I just got my board as well.

TI LVDS chip is probably this one:
http://www.ti.com/lit/ds/symlink/sn65lvds2.pdf

Yes, I came across that this morning in an idle minute I had to hit google. Looks as though I should have just read the part No as "LVDS1"
Quote
There is a couple of opamps (OP291, NJM5534), but I didn't spot any DAC (well it may be one of the tiny QFN equivalent SOT-23-5 parts) or precise voltage reference. How they tune the OCXO? PWM generated DAC? There is a fair amount of R/L/C components around these areas so that seems probable.

There's a D to A on the CPU - only 8 bits but it has two channels so they could be scaled and added to give more resolution. It should be easy enough to trace the drive back - it comes out of the 5534 op amp.

Quote
I have a gut feeling that this might come from some NEC telecom equiment. People usually associate rubidium with base stations, but OCXO based GPSDO is pretty much as good as rubidium one.

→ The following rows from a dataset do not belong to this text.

(* ===== verification/RbTree.v ===== *)
(** * Red-black trees: [compat/linux/current/src/rbtree.c]

    The C tree is a graph of [struct rb_node] with parent pointers. Here a tree
    is an inductive value, and a node together with its chain of parents is a
    focused subtree and a list of frames (a zipper): [RB_PARENT] pops a frame,
    the rotations rebuild the subtree in focus, and storing a child into
    [RB_LEFT(parent)] or [RB_RIGHT(parent)] is plugging it into the frame.
    Dereferencing a null node is [None].

    Colours, rotations, insertion fix-up, erase and traversal follow the C code
    case by case; the theorems show that they keep the in-order sequence, the
    colour discipline and the black height, hence logarithmic depth. *)
From S2P Require Import Prelude.

Inductive color := RB_RED | RB_BLACK.

#[export] Instance color_eq_dec : EqDecision color.
Proof. solve_decision. Defined.

Section Tree.
Context {A : Type}.

Inductive tree :=
  | Nil
  | Node (rb_color : color) (rb_left : tree) (elm : A) (rb_right : tree).

(** A parent, seen from the child in focus: [InLeft] when the focus is the
    parent's left child (the frame keeps the right one), [InRight] otherwise. *)
Inductive frame :=
  | InLeft (rb_color : color) (elm : A) (rb_right : tree)
  | InRight (rb_color : color) (rb_left : tree) (elm : A).

Implicit Types (t l r elm : tree) (p : list frame) (f : frame).

Definition frame_color f : color :=
  match f with InLeft c _ _ => c | InRight c _ _ => c end.

Definition frame_elem f : A :=
  match f with InLeft _ x _ => x | InRight _ _ x => x end.

(** The other child of the parent. *)
Definition sibling f : tree :=
  match f with InLeft _ _ r => r | InRight _ l _ => l end.

Definition fill f t : tree :=
  match f with InLeft c x r => Node c t x r | InRight c l x => Node c l x t end.

(** The whole tree, from the focus up to the root. *)
Definition plug t p : tree := fold_left (fun t f => fill f t) p t.

Definition is_red t : bool :=
  match t with Node RB_RED _ _ _ => true | _ => false end.

(** [elm == NULL || RB_COLOR(elm) == RB_BLACK] *)
Definition is_black t : bool := negb (is_red t).

(** [RB_COLOR(t) = c], when [t] is not null. *)
Definition set_color c t : tree :=
  match t with Node _ l x r => Node c l x r | Nil => Nil end.

Definition set_frame_color c f : frame :=
  match f with InLeft _ x r => InLeft c x r | InRight _ l x => InRight c l x end.

(** ** Insertion *)

(** [rb_link_node]: the new node is a red leaf at the link reached. *)
Definition rb_link_node (x : A) : tree := Node RB_RED Nil x Nil.

(** [rb_insert_color]: [t] is [elm], the frames are its ancestors. *)
Fixpoint rb_insert_color t p : option tree :=
  match p with
  | [] => Some (set_color RB_BLACK t)
  | parent :: p =>
      if decide (frame_color parent = RB_BLACK)
      then Some (set_color RB_BLACK (plug (fill parent t) p))
      else
        match p with
        | [] => None
        | gparent :: p =>
            if is_red (sibling gparent) then
              rb_insert_color
                (fill (match gparent with
                       | InLeft _ g u => InLeft RB_RED g (set_color RB_BLACK u)
                       | InRight _ u g => InRight RB_RED (set_color RB_BLACK u) g
                       end)
                   (fill (set_frame_color RB_BLACK parent) t)) p
            else
              match gparent, parent, t with
              (* parent is gparent's left child *)
              | InLeft _ g u, InLeft _ x b, _ =>
                  Some (set_color RB_BLACK (plug (Node RB_BLACK t x (Node RB_RED b g u)) p))
              | InLeft _ g u, InRight _ a x, Node ct b y c =>
                  Some (set_color RB_BLACK
                    (plug (Node RB_BLACK (Node RB_RED a x b) y (Node RB_RED c g u)) p))
              (* parent is gparent's right child *)
              | InRight _ u g, InRight _ b x, _ =>
                  Some (set_color RB_BLACK (plug (Node RB_BLACK (Node RB_RED u g b) x t) p))
              | InRight _ u g, InLeft _ x c, Node ct a y b =>
                  Some (set_color RB_BLACK
                    (plug (Node RB_BLACK (Node RB_RED u g a) y (Node RB_RED b x c)) p))
              | _, _, Nil => None
              end
        end
  end.

(** ** Removal *)

(** [RB_ROTATE_RIGHT(head, tmp, oleft)] after [oleft] was blackened and [tmp]
    reddened: the sibling of a left child whose outer nephew is black. *)
Definition rotate_sibling_right t : option tree :=
  match t with
  | Node _ (Node _ la lx ra) y b => Some (Node RB_BLACK la lx (Node RB_RED ra y b))
  | _ => None
  end.

Definition rotate_sibling_left t : option tree :=
  match t with
  | Node _ b y (Node _ la rx ra) => Some (Node RB_BLACK (Node RB_RED b y la) rx ra)
  | _ => None
  end.

(** The last rotation of the loop body: [tmp] takes [parent]'s colour, [parent]
    and the outer nephew become black, [parent] is rotated towards [elm]. *)
Definition rotate_parent_left pc t x (tmp : tree) : option tree :=
  match tmp with
  | Node _ a y b => Some (Node pc (Node RB_BLACK t x a) y (set_color RB_BLACK b))
  | Nil => None
  end.

Definition rotate_parent_right pc t x (tmp : tree) : option tree :=
  match tmp with
  | Node _ a y b => Some (Node pc (set_color RB_BLACK a) y (Node RB_BLACK b x t))
  | Nil => None
  end.
(* ===== verification/BlibSpec.v ===== *)
(** * Block cache: what it promises

    The invariant of a cache, the content it presents to its client, and the
    specification of the operations of [Blib] against that content: the recency
    list, the tree and the write-back policy are invisible, errors of the device
    included. *)
From S2P Require Import Prelude RbTree Blib.

(** ** The device a cache may be built on

    A successful read stores the block's content, a successful write replaces
    it; a failing write may leave the block it was given with any content, but
    touches no other; a read changes nothing. A device does not report an end of
    file, which the file systems above use for their own purposes. *)
Class BlockDevice {D} (bread_fn : D -> Z -> Z -> Z * list byte * D)
    (bwrite_fn : D -> list byte -> Z -> Z -> Z * D) (dev_data : D -> Z -> list byte)
    (bsize : Z) : Prop := {
  dev_length d n : length (dev_data d n) = Z.to_nat bsize;
  bread_ok d n buf d' : bread_fn d 1 n = (ENOERR, buf, d') -> buf = dev_data d n;
  bread_length d n ret buf d' :
    bread_fn d 1 n = (ret, buf, d') -> length buf = Z.to_nat bsize;
  bread_frame d n ret buf d' m :
    bread_fn d 1 n = (ret, buf, d') -> dev_data d' m = dev_data d m;
  bwrite_ok d n buf d' :
    length buf = Z.to_nat bsize -> bwrite_fn d buf 1 n = (ENOERR, d') -> dev_data d' n = buf;
  bwrite_frame d n buf ret d' m :
    bwrite_fn d buf 1 n = (ret, d') -> m <> n -> dev_data d' m = dev_data d m;
  bread_no_eof d n ret buf d' : bread_fn d 1 n = (ret, buf, d') -> ret <> EEOF;
  bwrite_no_eof d n buf ret d' : bwrite_fn d buf 1 n = (ret, d') -> ret <> EEOF;
}.

(** ** Search trees over a heap *)
Section Search.
Context (h : Z -> blib_block_t).
Implicit Types (t : tree Z) (p : list (frame Z)) (a b n : Z).

Definition key_lt (a b : Z) : Prop := num (h a) < num (h b).
Lemma byte_at_period v o k : byte_at v (o + k * span) = byte_at v o.
Proof.
  destruct (byte_at_split o) as [Ho Hj]. unfold span.
  replace (o + k * (2 ^ 32 * bsize)) with ((o / bsize + k * 2 ^ 32) * bsize + o mod bsize) by lia.
  rewrite Ho at 3. rewrite !byte_at_block by done. do 2 f_equal.
  unfold uwrap. by rewrite Z.mod_add.
Qed.

Lemma same_offset o o' : o mod span = o' mod span -> exists k, o = o' + k * span.
Proof.
  intros H. exists (o / span - o' / span). pose proof span_pos.
  pose proof (Z.div_mod o span). pose proof (Z.div_mod o' span). lia.
Qed.

Lemma wrapped_offset b b' j :
  (exists k, b' = b + k * 2 ^ 32) ->
  exists k, b' * bsize + j = b * bsize + j + k * span.
Proof. intros [k ->]. exists k. unfold span. lia. Qed.

Lemma bytes_length v o n : length (bytes v o n) = n.
Proof. unfold bytes. by rewrite length_fmap, length_seq. Qed.

Lemma bytes_app v o n1 n2 :
  bytes v o (n1 + n2) = bytes v o n1 ++ bytes v (o + Z.of_nat n1) n2.
Proof.
  unfold bytes. rewrite seq_app, fmap_app. f_equal. cbn.
  rewrite <- (Nat.add_0_r n1) at 1. rewrite <- fmap_add_seq, <- list_fmap_compose.
  apply list_fmap_ext. intros i x _. cbn. f_equal. lia.
Qed.

Lemma bytes_period v o k n : bytes v (o + k * span) n = bytes v o n.
Proof.
  unfold bytes. apply list_fmap_ext. intros i x _. cbn.
  replace (o + k * span + Z.of_nat x) with (o + Z.of_nat x + k * span) by lia.
  apply byte_at_period.
Qed.

Lemma bytes_ext v v' o n : (forall m, v' m = v m) -> bytes v' o n = bytes v o n.
Proof. intros H. unfold bytes, byte_at. apply list_fmap_ext. intros. by rewrite H. Qed.

(** The part of one block. *)
Lemma bytes_block v b j n :
  0 <= j -> j + Z.of_nat n <= bsize -> length (v (u32 b)) = Z.to_nat bsize ->
  bytes v (b * bsize + j) n = take n (drop (Z.to_nat j) (v (u32 b))).
Proof.
  intros Hj Hn Hlen. apply list_eq_same_length with n.
  { by rewrite length_take, length_drop; lia. }
  { apply bytes_length. }
  intros i x y Hi Hx Hy. unfold bytes in Hx.
  rewrite list_lookup_fmap, lookup_seq_lt in Hx by done. cbn in Hx. simplify_eq.
  rewrite lookup_take_lt, lookup_drop in Hy by done.
  rewrite <- Z.add_assoc, byte_at_block by lia. unfold nthZ.
  replace (Z.to_nat (j + Z.of_nat i)) with (Z.to_nat j + i)%nat by lia.
  by apply nth_lookup_Some.
Qed.

Lemma patched_nil v v' o : (forall m, v' m = v m) -> patched v v' o [].
Proof.
  intros H x. cbn. pose proof (Z.mod_pos_bound (x - o) span span_pos).
  rewrite (proj2 (Z.ltb_ge _ _)) by lia. unfold byte_at. by rewrite H.
Qed.

Lemma patched_nothing v v' o o' : patched v v' o [] -> patched v v' o' [].
Proof.
  intros H x. pose proof (Z.mod_pos_bound (x - o) span span_pos).
  pose proof (Z.mod_pos_bound (x - o') span span_pos).
  rewrite H. cbn. by rewrite !(proj2 (Z.ltb_ge _ _)) by lia.
Qed.

Lemma patched_period v v' o k src : patched v v' (o + k * span) src -> patched v v' o src.
Proof.
  intros H x. rewrite H. cbn.
  replace (x - (o + k * span)) with (x - o + (- k) * span) by lia.
  by rewrite Z.mod_add by (pose proof span_pos; lia).
Qed.

Lemma nthZ_app_l (l1 l2 : list Z) i :
  0 <= i < Z.of_nat (length l1) -> nthZ (l1 ++ l2) i = nthZ l1 i.
Proof. intros. unfold nthZ. apply app_nth1. lia. Qed.

Lemma nthZ_app_r (l1 l2 : list Z) i :
  Z.of_nat (length l1) <= i -> nthZ (l1 ++ l2) i = nthZ l2 (i - Z.of_nat (length l1)).
Proof.
  intros. unfold nthZ. rewrite app_nth2 by lia. f_equal. lia.
Qed.

Lemma patched_app v v1 v2 o s1 s2 :
  patched v v1 o s1 -> patched v1 v2 (o + Z.of_nat (length s1)) s2 ->
  Z.of_nat (length s1) + Z.of_nat (length s2) <= span -> patched v v2 o (s1 ++ s2).
Proof.
  intros H1 H2 Hspan x. rewrite H2, H1. cbn. rewrite length_app, Nat2Z.inj_add.
  pose proof span_pos as Hs. pose proof (Z.mod_pos_bound (x - o) span Hs) as Hi.
  set (n1 := Z.of_nat (length s1)) in *. set (i := (x - o) mod span) in *.
  assert ((x - (o + n1)) mod span = if i <? n1 then i - n1 + span else i - n1) as ->.
  { pose proof (Z.div_mod (x - o) span). case_match; bool_lia.
    - symmetry. apply Z.mod_unique with ((x - o) / span - 1); unfold i in *; lia.
    - symmetry. apply Z.mod_unique with ((x - o) / span); unfold i in *; lia. }
  destruct (Z.ltb_spec i n1).
  - rewrite (proj2 (Z.ltb_ge _ _)), (proj2 (Z.ltb_lt i _)) by lia.
    symmetry. apply nthZ_app_l. lia.
  - destruct (Z.ltb_spec (i - n1) (Z.of_nat (length s2))).
    + rewrite (proj2 (Z.ltb_lt i _)) by lia. symmetry. apply nthZ_app_r. lia.
    + by rewrite (proj2 (Z.ltb_ge i _)) by lia.
Qed.

(** [memcpy] into one block *)
Lemma memcpy_length dst off src :
  0 <= off -> (Z.to_nat off + length src <= length dst)%nat ->
  length (memcpy dst off src) = length dst.
Proof.
  intros. unfold memcpy. rewrite !length_app, length_take, length_drop. lia.
Qed.

Lemma memcpy_whole dst src : length src = length dst -> memcpy dst 0 src = src.
Proof.
  intros H. unfold memcpy. cbn. rewrite drop_ge by lia. apply app_nil_r.
Qed.

Lemma nthZ_memcpy dst off src j :
  0 <= off -> 0 <= j -> (Z.to_nat off + length src <= length dst)%nat ->
  nthZ (memcpy dst off src) j =
    if (off <=? j) && (j - off <? Z.of_nat (length src)) then nthZ src (j - off) else nthZ dst j.
Proof.
  intros Ho Hj Hlen. unfold memcpy.
  assert (length (take (Z.to_nat off) dst) = Z.to_nat off) as Ht by (rewrite length_take; lia).
  destruct (Z.leb_spec off j); cbn [andb].
  - rewrite nthZ_app_r by lia. rewrite Ht. replace (j - Z.of_nat (Z.to_nat off)) with (j - off) by lia.
    destruct (Z.ltb_spec (j - off) (Z.of_nat (length src))).
    + apply nthZ_app_l. lia.
    + rewrite nthZ_app_r by lia. unfold nthZ. rewrite !nth_lookup, lookup_drop. do 2 f_equal. lia.
  - rewrite nthZ_app_l by lia. unfold nthZ. by rewrite !nth_lookup, lookup_take_lt by lia.
Qed.

Lemma patched_block v v' b off src :
  0 <= off -> off + Z.of_nat (length src) <= bsize -> length (v (u32 b)) = Z.to_nat bsize ->
  v' (u32 b) = memcpy (v (u32 b)) off src -> (forall m, m <> u32 b -> v' m = v m) ->
  patched v v' (b * bsize + off) src.
Proof.
  intros Hoff Hsrc Hlen Hv' Hne x. cbn.
  destruct (byte_at_split x) as [Hx Hj]. set (q := x / bsize) in *. set (j := x mod bsize) in *.
  rewrite Hx, !byte_at_block by done.
  pose proof span_pos as Hs.
  destruct (decide (u32 q = u32 b)) as [Heq|Hqb].
  - assert (exists k, q = b + k * 2 ^ 32) as [k Hk].
    { exists (q / 2 ^ 32 - b / 2 ^ 32). unfold uwrap in Heq.
      pose proof (Z.div_mod q (2 ^ 32)). pose proof (Z.div_mod b (2 ^ 32)). lia. }
    replace (q * bsize + j - (b * bsize + off)) with (j - off + k * span)
      by (rewrite Hk; unfold span; lia).
    rewrite Z.mod_add, Heq, Hv', nthZ_memcpy by (unfold span in *; lia).
    destruct (Z.leb_spec off j); cbn [andb].
    + by rewrite Z.mod_small by (unfold span in *; lia).
    + rewrite <- (Z.mod_add _ 1), Z.mod_small by (unfold span in *; lia).
      by rewrite (proj2 (Z.ltb_ge _ _)) by (unfold span; lia).
  - rewrite Hne by done. rewrite (proj2 (Z.ltb_ge _ _)); [done|].
    apply Z.nlt_ge. intros Hlt. apply Hqb.
    set (d := x - (b * bsize + off)). rewrite <- Hx in Hlt. fold d in Hlt.
    pose proof (Z.div_mod d span) as Hd. pose proof (Z.mod_pos_bound d span Hs).
    set (i := d mod span) in *. set (k := d / span) in *.
    assert (q = b + k * 2 ^ 32) as ->.
    { assert (q * bsize + j = (b + k * 2 ^ 32) * bsize + (off + i))
        by (unfold d, span in *; lia).
      assert (0 <= off + i < bsize) by lia. nia. }
    unfold uwrap. by rewrite Z.mod_add.
Qed.
End Flat.

(** ** The transfer loops *)
Section Access.
Context {D : Type}.
Context {bread_fn : D -> Z -> Z -> Z * list byte * D}.
Context {bwrite_fn : D -> list byte -> Z -> Z -> Z * D}.
Context {dev_data : D -> Z -> list byte} {bsize : Z}.
Context {Dev : BlockDevice bread_fn bwrite_fn dev_data bsize}.
#[local] Abbreviation blib := (@cyg_blib_t D).
#[local] Abbreviation view := (@view D dev_data).
#[local] Abbreviation cache_inv := (@cache_inv D dev_data bsize).
#[local] Abbreviation got_block := (@got_block D dev_data bsize).
Implicit Types (bl : blib) (a n o : Z) (pool : list Z).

I would assume so - not something I know a lot about.

Quote
On one hand it would be great to reverse engineer this particular board - the MCU might be implementing some clever Kalman filter based tuning and learned the aging parameters of this particular OCXO (hypothesis). On the other hand this MCU is a bit too exotic to me to bother either reverse engineering FW blobs or write FW from scratch, so I'm tempted to salvage the parts and reuse in my own design.  :-//

I already have a rubidium and GPSDO so this is just idle curiosity, especially as I don't have anything which wants LVDS and the connectors on the board aren't exactly hobbyist friendly. I'll be happy if I can see that the it has locked and maybe see if there's anything sensible on the RS232 interface.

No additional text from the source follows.